第175章 元夫_2

笑えるわ、彼女はとっくに斉藤玲人と浮気していたのに、彼は間違った人を疑っていたのよ。

「望月あかり?この方は...?」ライアンは山田進を知らなかった。中国語は理解できたが、二人の会話の内容はよく分からなかった。

「私の元夫よ。離婚して7年になるわ。」望月あかりは率直に紹介したが、山田進とは話す気はなく、「少し疲れたわ。帰りましょう」と言った。

山田進を見ると、彼女の良い気分は全て消え失せた。警告するように山田進を睨みつけると、彼女の予想通り、彼はその場に立ち尽くしたまま。これらの年月を経ても、まだ彼女に対して威圧感があるようだった。

ライアンは理解し、望月あかりと山田進の間に立ち、望月あかりと肩を並べて歩き始めた。山田進の前を通り過ぎる時、望月あかりは彼に一瞥もくれなかった。

彼のこの癖は、おそらく一生治らないだろう。もう手遅れだ。

ライアンも山田進と目を合わせることはなかった。雄の生き物には生まれつきの直感があり、山田進はライアンが気に入らず、ライアンも山田進が気に入らなかった。それは彼らが同じ獲物を狙っていたからだ。その獲物とは望月あかりだった。

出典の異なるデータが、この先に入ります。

(** * Privacy utilities of src/main.py: [mask_pii] and [apply_differential_privacy]

    [mask_pii] is modelled over a small Python object heap: a record is a
    reference to a dict object, [data.copy()] allocates a new dict holding
    the same value references (a shallow copy), and item assignment writes
    the dict object in place.  Exceptions that Python raises are the [inl]
    branch of a state and exception monad.  Python [str] is modelled as
    [String.string] (characters as [ascii]).

    [apply_differential_privacy] is modelled over the reals, with the call
    to [np.random.laplace] an explicit sampling request answered by a
    stream of samples. *)

From Stdlib Require Import ZArith Ascii String Reals Lra.
From stdpp Require Import base gmap strings list fin_maps.

Open Scope Z_scope.

(** ** Python values and the object heap *)

Definition loc := nat.

Inductive pyval :=
  | VStr (s : string)
  | VInt (z : Z)
  | VNone
  | VRef (l : loc).   (* a mutable object (dict or list) living in the heap *)

(** A dict is kept as its insertion-ordered list of entries; the keys of
    the records handled here are field names. *)
Inductive obj :=
  | ODict (es : list (string * pyval))
  | OList (xs : list pyval).

Abbreviation heap := (gmap loc obj).

Inductive exn :=
  | TypeError
  | AttributeError
  | KeyError
  | DanglingRef.  (* no Python counterpart: a reference always denotes a live object *)

(** ** State and exception monad *)

Definition M (A : Type) : Type := heap -> heap * (exn + A).

Global Instance M_ret : MRet M := fun A a h => (h, inr a).
Global Instance M_bind : MBind M := fun A B k c h =>
  match c h with
  | (h1, inl e) => (h1, inl e)
  | (h1, inr a) => k a h1
  end.

Definition throw {A} (e : exn) : M A := fun h => (h, inl e).

Definition load (l : loc) : M obj := fun h =>
  match h !! l with
  | Some o => (h, inr o)
  | None => (h, inl DanglingRef)
  end.

Definition store (l : loc) (o : obj) : M unit := fun h => (<[l := o]> h, inr tt).

Definition alloc (o : obj) : M loc := fun h =>
  let l := fresh (dom h) in (<[l := o]> h, inr l).
(** * f5-telemetry-streaming: system stats collection and the sink data filter

    A shallow embedding of [src/nodejs/systemStats.js] (the class
    [SystemStats]), of the data filter class [DataFilter] and of the disk
    usage summary, with the properties of the specification, and further
    properties read off the code, stated and proved over it.

    JavaScript values are finite trees.  An object is the list of its own
    enumerable properties in enumeration order; a read of a name that is not
    an own property falls through to [Object.prototype], as it does in
    JavaScript.  Numbers are integers: the program only tests them for
    truthiness.  Exceptions are explicit: a function that can throw returns
    a [result]. *)

From Stdlib Require Import ZArith.
From stdpp Require Import base decidable option list strings pretty.

Open Scope string_scope.
Open Scope list_scope.
Set Warnings "-register-all".

(** ** Values *)

Inductive value :=
| VUndef
| VNull
| VBool (b : bool)
| VNum (n : Z)
| VStr (s : string)
| VProtoMember (name : string)   (* a member inherited from Object.prototype *)
| VArr (items : list value) (props : list (string * value))
| VObj (fields : list (string * value)).

(** An object as its own properties, in enumeration order. *)
Abbreviation obj := (list (string * value)).

Inductive exn :=
| Error (msg : string)
| TypeError (msg : string)
| Rejection (reason : value).     (* an error value handed over by a collaborator *)

Inductive result (A : Type) :=
| Ok (a : A)
| Throw (e : exn).
Arguments Ok {A} a.
Arguments Throw {A} e.

Definition ok_or {A} (d : A) (r : result A) : A :=
  match r with
  | Ok a => a
  | Throw _ => d
  end.

(** Sequencing: the first exception ends the computation. *)
#[global] Instance result_bind : MBind result := λ A B k r,
  match r with
  | Ok a => k a
  | Throw e => Throw e
  end.

(** [if (v)], [!v], [a || b]: JavaScript truthiness. *)
Definition truthy (v : value) : bool :=
  match v with
  | VUndef | VNull => false
  | VBool b => b
  | VNum n => negb (n =? 0)%Z
  | VStr s => negb (bool_decide (s = ""))
  | VProtoMember _ | VArr _ _ | VObj _ => true
  end.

しかし今の状況では、明らかにライアンが優位に立っていた。そのため、山田進の傍を通り過ぎる時、ライアンは極めて礼儀正しく別れの言葉を告げた。「申し訳ありませんが、私たちはこれで失礼させていただきます。」

これは山田進にとって、ライアンが彼に対して示威行為をしているように感じられた。そして望月あかりは今、明らかにライアンを守る立場にいた。

山田進には追いかける勇気がなく、その場に立ち尽くしたままだった。

結婚生活での望月あかりへの後ろめたさは今でも続いていた。彼には望月あかりに一言声をかける勇気すらなかった。望月あかりはもう昔の望月あかりではない。この3年間で新しい友人ができ、彼女は既に7年前に彼を見捨てていた。

...

ぼんやりと会場に戻ると、望月あかりは既に去っていた。

この7年間、永陽はフランスで名声を得ていたため、山田進が入ってくるとすぐに、様々な著名人や富豪たちが彼の周りに集まってきた。

彼らは今回の金賞受賞者について紹介し、レオグループの広報部門についても説明した。